Safety and infectious prophylaxis of intravenous immunoglobulin in elderly patients with membranous nephropathy.

机构信息

Department of Clinical Medicine, Clinical Immunology Unit, Scleroderma Center, Sapienza University of Rome, Italy.
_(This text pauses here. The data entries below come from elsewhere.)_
(** The first definition of the cycle does what its comment says: groups of
    three, awaited one after the other, 2000 ms apart, covering every
    monitored wallet once. *)
Lemma checkAllWalletsStaggered_paced :
  forall m,
    staggered (checkAllWalletsStaggered m)
    /\ List.concat (batches (checkAllWalletsStaggered m)) = wallet_values m.
Proof.
  intros m. unfold checkAllWalletsStaggered. split.
  - apply staggered_loop_paced. lia.
  - rewrite staggered_loop_covers by lia. reflexivity.
Qed.

(** Every timer that [startMonitoring] creates runs [checkAllWallets] every
    30 seconds. *)
Lemma startMonitoring_timer :
  forall m id t,
    In (id, t) (timers (snd (startMonitoring m))) ->
    In (id, t) (timers m)
    \/ t = {| period := 30000; callback := RunCheckAllWallets |}.
Proof.
  intros m id t. unfold startMonitoring.
  destruct (negb _ || negb _); [now left |].
  destruct (_ =? 0)%nat; [now left |].
  destruct (isMonitoring m); [now left |].
  rewrite startPolling_runs_second_definition.
  cbn. intros Hin. apply in_app_or in Hin.
  destruct Hin as [Hin | [Heq | []]]; [now left |].
  right. now inversion Heq.
Qed.

(** The cycle of such a timer is one group made of every monitored wallet. *)
Lemma checkAllWallets_one_group :
  forall m,
    poll_cycle {| period := 30000; callback := RunCheckAllWallets |} m
    = [Checks (wallet_values m)].
Proof. reflexivity. Qed.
Department of Clinical Medicine, Nephrology Unit, Sapienza University of Rome, Italy.

出版信息

Int J Immunopathol Pharmacol. 2014 Apr-Jun;27(2):305-8. doi: 10.1177/039463201402700220.

Abstract

A variety of infections has been recognized as an important cause of morbidity and mortality in patients with nephrotic syndrome, and membranous nephropathy is a common cause of this in the elderly. The reasons for infection risk are due to oedema complications, urinary loss of factor B and D of the alternative complement pathway, cellular immunity, granulocyte chemotaxis, hypogammaglobulinemia with serum IgG levels below 600 mg/dL, and secondary effects of immunosuppressive therapy. Many different prophylactic interventions have been used for reducing the risks of infection in these patients but recommendations for routine use are still lacking. We report two membranous nephropathy cases in the elderly in which Intravenous immunoglobulin were useful in long-term infectious prophylaxis, showing safety in renal function. During immunosuppressant therapy in membranous nephropathy, intravenous immunoglobulin without sucrose are a safe therapeutic option as prophylaxis in those patients with nephrotic syndrome and IgG levels below 600 mg/dL. The long-term goal of infection prevention in these patients is to reduce mortality, prolong survival and improve quality of life.

摘要

已确认多种感染是肾病综合征患者发病率和死亡率的重要原因,而膜性肾病是老年人中这种疾病的常见病因。感染风险的原因包括水肿并发症、替代补体途径的因子 B 和 D 尿丢失、细胞免疫、粒细胞趋化性、血清 IgG 水平低于 600mg/dL 的低丙种球蛋白血症以及免疫抑制治疗的继发效应。为降低这些患者感染风险,已使用许多不同的预防干预措施,但仍缺乏常规使用的建议。我们报告了两例老年膜性肾病患者,静脉注射免疫球蛋白在长期感染预防中有用,肾功能安全。在膜性肾病的免疫抑制剂治疗中,不含蔗糖的静脉注射免疫球蛋白是一种安全的治疗选择,可作为 IgG 水平低于 600mg/dL 的肾病综合征患者的预防措施。这些患者感染预防的长期目标是降低死亡率、延长生存时间和提高生活质量。